BAB 22 ~ TAK AKAN MENYERAH

393 62 8
                                    

Di Karyakarsa dan KBMAPP sudah tamat ya, baru saja saya memosting, EPILOG yang merupakan bagian terakhir dari cerita ini. 🥰

🍁🍁🍁

Meski tidak seempuk kasur busa, tidur di tumpukan kardus ternyata tak buruk-buruk amat. Aku mencoba memejamkan mata, walau kantuk tak kunjung datang karena pikiranku terus mengembara. Merenungi betapa berlikunya takdir yang harus kujalani.

Baru semalam hidupku terguncang karena kasus memalukan di tempat kost lama, dan harus berakhir tidur di ranjang Orion. Seakan belum cukup, sore ini Mahesa memaksaku mengorek luka lama yang belum sepenuhnya mengering dan membuat mataku nyalang meski sudah hampir tengah malam.

"Kapan Ibu terakhir kali merasakan gerakan bayinya?" Masih terekam jelas di ingatan, wajah Dokter yang memeriksaku tampak sedikit tegang.

"Pagi kemarin masih terasa, Dok.

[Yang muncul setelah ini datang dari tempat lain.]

(* ===== verification/Initcode.v ===== *)
(** * The first user code and the system-call stubs (user/initcode.S,
    user/usys.pl)

    [start] is the code of initcode.S, and [initcode_image] what the assembler
    makes of the file; the array [initcode] of kernel/proc.c is that image
    ([initcode_assembled]).  Run in the page that [uvmfirst] makes, it calls
    exec with the path and the argument vector of /init, and when exec returns
    it calls exit for ever ([initcode_execs], [initcode_exits]).  [entry] is
    the stub that usys.pl writes for a system call ([stub_calls]). *)

From S2P Require Import Prelude Mem Cstring Riscv Proc Syscall Asm.

(** ** User instructions *)

(** The instructions that the two files use, once [la], [li], [jal label] and
    [ret] are expanded. *)
Inductive uinsn :=
| Auipc (rd : reg) (imm : Z)
| UAddi (rd : reg) (rs : option reg) (imm : Z)
| Ecall
| Jal (rd : reg) (off : Z)
| Jalr (rs : reg).

(** The number of a register in an instruction; [None] is [x0]. *)
Definition reg_no (r : reg) : Z :=
  match r with
  | ra => 1 | sp => 2 | gp => 3 | tp => 4 | t0 => 5 | t1 => 6 | t2 => 7 | s0 => 8 | s1 => 9
  | a0 => 10 | a1 => 11 | a2 => 12 | a3 => 13 | a4 => 14 | a5 => 15 | a6 => 16 | a7 => 17
  | s2 => 18 | s3 => 19 | s4 => 20 | s5 => 21 | s6 => 22 | s7 => 23 | s8 => 24 | s9 => 25 | s10 => 26 | s11 => 27
  | t3 => 28 | t4 => 29 | t5 => 30 | t6 => 31
  end.

(** Bits [lo] to [lo + n - 1] of [x]. *)
Definition bits (x lo n : Z) : Z := Z.land (Z.shiftr x lo) (Z.ones n).

Definition encode (i : uinsn) : Z :=
  match i with
  | Auipc rd imm => bits imm 0 20 * 2 ^ 12 + reg_no rd * 2 ^ 7 + 0x17
  | UAddi rd rs imm => bits imm 0 12 * 2 ^ 20 + from_option reg_no 0 rs * 2 ^ 15 + reg_no rd * 2 ^ 7 + 0x13
  | Ecall => 0x73
  | Jal rd off =>
      bits off 20 1 * 2 ^ 31 + bits off 1 10 * 2 ^ 21 + bits off 11 1 * 2 ^ 20 + bits off 12 8 * 2 ^ 12
      + reg_no rd * 2 ^ 7 + 0x6f
  | Jalr rs => reg_no rs * 2 ^ 15 + 0x67
  end.

(** The [n] bytes of [v], the least significant first. *)
Fixpoint bytes_le (n : nat) (v : Z) : list Z :=
  match n with
  | O => []
  | S n => u8 v :: bytes_le n (Z.shiftr v 8)
  end.

Definition image (l : list uinsn) : list Z := l ≫= λ i, bytes_le 4 (encode i).

(** [la r, sym] at address [pc], for an address within 2 KB of it; [li r, v]
    for a [v] of 12 bits. *)
Definition la (pc : Z) (r : reg) (sym : Z) : list uinsn := [Auipc r 0; UAddi r (Some r) (sym - pc)].
Definition li (r : reg) (v : Z) : uinsn := UAddi r None v.

(** ** initcode.S *)

(** The number of a system call, as [#define]d in syscall.h. *)
Definition sys_number (c : sysno) : Z :=
  match c with
  | SYS_fork => 1 | SYS_exit => 2 | SYS_wait => 3 | SYS_pipe => 4 | SYS_read => 5 | SYS_kill => 6 | SYS_exec => 7
  | SYS_fstat => 8 | SYS_chdir => 9 | SYS_dup => 10 | SYS_getpid => 11 | SYS_sbrk => 12 | SYS_sleep => 13
  | SYS_uptime => 14 | SYS_open => 15 | SYS_write => 16 | SYS_mknod => 17 | SYS_unlink => 18 | SYS_link => 19
  | SYS_mkdir => 20 | SYS_close => 21
  end.

(** The code is at address 0; [exit] is its seventh instruction. *)
Definition initcode_start (init argv : Z) : list uinsn :=
  la 0 a0 init ++ la 8 a1 argv ++ [
  li a7 (sys_number SYS_exec);
  Ecall;
  (* exit: *)
  li a7 (sys_number SYS_exit);
  Ecall;
  Jal ra (24 - 32) ].

(** [.string "/init\0"]: the assembler adds a second NUL. *)
Definition init_string : list Z := chars "/init" ++ [0; 0].

(** [.long init], [.long 0]. *)
Definition argv_longs (init : Z) : list Z := bytes_le 4 init ++ bytes_le 4 0.

(** The file, with [init] after the code and [argv] after the string.  The
    instructions are 4 bytes each, and the assembler takes [.p2align 2] among
    them for already done; the section is padded to a multiple of 4. *)
Definition initcode_image : list Z :=
  image (initcode_start 36 43) ++ init_string ++ argv_longs 36 ++ [0].

(** ** Running *)

(** What one instruction does to the registers and the program counter; an
    [ecall] leaves user space. *)
Definition ustep (i : uinsn) (r : reg → Z) (pc : Z) : option ((reg → Z) * Z) :=
  match i with
  | Auipc rd imm => Some (upd rd (u64 (pc + imm * 2 ^ 12)) r, pc + 4)
  | UAddi rd rs imm => Some (upd rd (u64 (from_option r 0 rs + imm)) r, pc + 4)
  | Ecall => None
  | Jal rd off => Some (upd rd (pc + 4) r, pc + off)
  | Jalr rs => Some (r, r rs)
  end.

(** Up to the next [ecall], or out of the code: the registers there, and the
    program counter. *)
Fixpoint urun (fuel : nat) (code : list uinsn) (r : reg → Z) (pc : Z) : option (((reg → Z) * Z) * bool) :=
  match fuel with
  | O => None
  | S fuel =>
      match code !! Z.to_nat (pc / 4) with
      | None => Some (r, pc, false)
      | Some i =>
          match ustep i r pc with
          | None => Some (r, pc, true)
          | Some (r', pc') => urun fuel code r' pc'
          end
      end
  end.

(** ** usys.pl *)

Definition entry (c : sysno) : list uinsn := [li a7 (sys_number c); Ecall; Jalr ra].

(** The stubs, in the order of the file. *)
Definition usys : list sysno :=
  [SYS_fork; SYS_exit; SYS_wait; SYS_pipe; SYS_read; SYS_write; SYS_close; SYS_kill; SYS_exec; SYS_open; SYS_mknod;
   SYS_unlink; SYS_fstat; SYS_link; SYS_mkdir; SYS_chdir; SYS_dup; SYS_getpid; SYS_sbrk; SYS_sleep; SYS_uptime].

(** ** Lemmas *)

(** The array of proc.c is what initcode.S assembles to. *)
Lemma initcode_assembled : initcode = initcode_image.
Proof. vm_compute. reflexivity. Qed.

(** A page that starts with the array and is 0 after it. *)
Definition initcode_page (m : gmap Z Z) : Prop :=
  ∀ a, 0 ≤ a < PGSIZE → ld8 m a = nth (Z.to_nat a) initcode 0.

(** The number in [n] bytes of the page is that in the bytes of the array. *)
Fixpoint array_le (n : nat) (a : Z) : Z :=
  match n with
  | O => 0
  | S n => nth (Z.to_nat a) initcode 0 + 256 * array_le n (a + 1)
  end.

Lemma initcode_page_ldle m n a :
  initcode_page m → 0 ≤ a → a + Z.of_nat n ≤ PGSIZE → ldle n m a = array_le n a.
Proof.
  intros Hm. revert a. induction n as [|n IH]; intros a Ha Hn; simpl; [done|].
  rewrite -> Hm by lia. rewrite -> IH by lia. done.
Qed.

(** Each instruction of the code is in the page, where it is fetched from. *)
Lemma initcode_fetch m (i : nat) x :
  initcode_page m → initcode_start 36 43 !! i = Some x → ld32 m (4 * Z.of_nat i) = encode x.
Proof.
  intros Hm Hi. assert (Hlt : (i < 9)%nat) by exact (lookup_lt_Some _ _ _ Hi).
  unfold ld32. rewrite -> initcode_page_ldle by (try done; lia).
  do 9 (destruct i as [|i]; [injection Hi as <-; vm_compute; reflexivity|]). lia.
Qed.

(** The first system call is exec, of the string and the vector that the page
    has: "/init", and an array of a pointer to it and a null pointer. *)
Lemma initcode_execs m r :
  initcode_page m →
  ∃ r', urun 6 (initcode_start 36 43) r 0 = Some (r', 20, true) ∧
    sys_lookup sys_table (s32 (r' a7)) = Some SYS_exec ∧
    cstr m (r' a0) (chars "/init") ∧
    ld64 m (r' a1) = r' a0 ∧ ld64 m (r' a1 + 8) = 0.
Proof.
  intros Hm. eexists. split; [reflexivity|]. split_and!.
  - reflexivity.
  - change (cstr m 36 (chars "/init")). cbn -[Z.add]. split_and!; try done; by rewrite -> Hm by lia.
  - change (ldle 8 m 43 = 36). rewrite -> initcode_page_ldle by (try done; lia). reflexivity.
  - change (ldle 8 m 51 = 0). rewrite -> initcode_page_ldle by (try done; lia). reflexivity.
Qed.

(** After either system call, the next one is exit. *)
Lemma initcode_exits r pc :
  pc = 20 ∨ pc = 28 →
  ∃ r', urun 3 (initcode_start 36 43) r (pc + 4) = Some (r', 28, true) ∧
    sys_lookup sys_table (s32 (r' a7)) = Some SYS_exit.
Proof. intros [-> | ->]; eexists; split; reflexivity. Qed.

#[global] Instance sysno_eq_dec : EqDecision sysno.
Proof. solve_decision. Defined.

(** Every system call of the kernel has a stub, and only one. *)
Lemma usys_complete : NoDup usys ∧ ∀ c, c ∈ usys.
Proof. split; [by apply (bool_decide_unpack _)|]. intros []; by apply (bool_decide_unpack _). Qed.

(** A stub keeps the arguments, asks the kernel for the call it is named after,
    and returns to its caller when the kernel comes back. *)
Lemma stub_calls c r :
  ∃ r', urun 2 (entry c) r 0 = Some (r', 4, true) ∧
    sys_lookup sys_table (s32 (r' a7)) = Some c ∧
    (∀ q, q ≠ a7 → r' q = r q) ∧
    ∀ r2, (entry c !! 2%nat ≫= λ i, ustep i r2 8) = Some (r2, r2 ra).
Proof.
  eexists. split; [reflexivity|]. split_and!; [by destruct c| |done].
  intros q Hq. unfold upd. by case_decide.
Qed.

Walau lemah, nggak seperti biasanya."

Usia kehamilanku sudah memasuki tujuh bulan waktu itu. Meski harus berjuang sendirian, aku bertekad untuk tetap mempertahankan bayi yang kukandung, alih-alih menyingkirkan seperti saran Mama Ning.

"Maaf, ya, Bu. Kita harus melakukan persalinan sekarang."

"Maksudnya, Dok?" Aku menatapnya keheranan.

"Anaknya ... udah nggak ada. Udah meninggal," ucapnya hati-hati dengan raut prihatin. "Saya turut berduka."

Aku membeku di ranjang pasien, rasanya tak percaya kalau calon bayi yang kusayang-sayangi itu sudah tidak ada lagi.

"Me ... ninggal? Bagaimana bisa? Kemarin ... kemarin masih bergerak," tangisku pecah saat itu juga.

"Sabar, ya, Bu. Kasus terlilit tali pusar kayak gini cukup sering terjadi...."

Tak lagi bisa kutangkap penjelasannya lebih lanjut. Langit seperti runtuh tepat di hadapanku. Calon anak yang sangat kusayangi, karena itu satu-satunya peninggalan berharga dari Mahesa harus kehilangan nyawanya karena kelalaianku. Seharusnya aku lebih sering mengontrol  perkembangannya ke klinik, alih-alih menghemat uang karena tabungan kian menipis.

Dadaku seperti diimpit oleh batu besar. Sakit dan sesak sekali rasanya. Air mataku mengalir semakin deras tak terbendung lagi

"Suami Ibu di mana? Biar diurus admistrasi-nya."

"Saya ... saya sendirian, Dok," ucapku pilu.

"Baiklah. Saya mengerti." Dia mencoba tersenyum, tanpa bertanya lebih lanjut. Mungkin dia sudah sering menghadapi pasien dengan kondisi kurang lebih sepertiku. Hamil tanpa didampingi oleh suami atau kerabat. 

Beberapa waktu kemudian, di antara hidup dan mati, aku mempertaruhkan nyawa melahirkan bayi perempuan yang tak sempat kuberi nama itu.

Dulu aku cukup sering melihat pasien tak mampu melahirkan di klinik Yai. Mirip dengan kelahiranku dulu. Wajah-wajah menahan kesakitan yang nyaris tak tertanggungkan, tapi nyala harapan tetap berkobar di mata mereka, karena setelah itu akan menimang bayi lucu yang selama berbulan-bulan berada di kandungan. Tak sepertiku saat ini yang harapan sudah terlanjur padam, bahkan sebelum sempat dinyalakan.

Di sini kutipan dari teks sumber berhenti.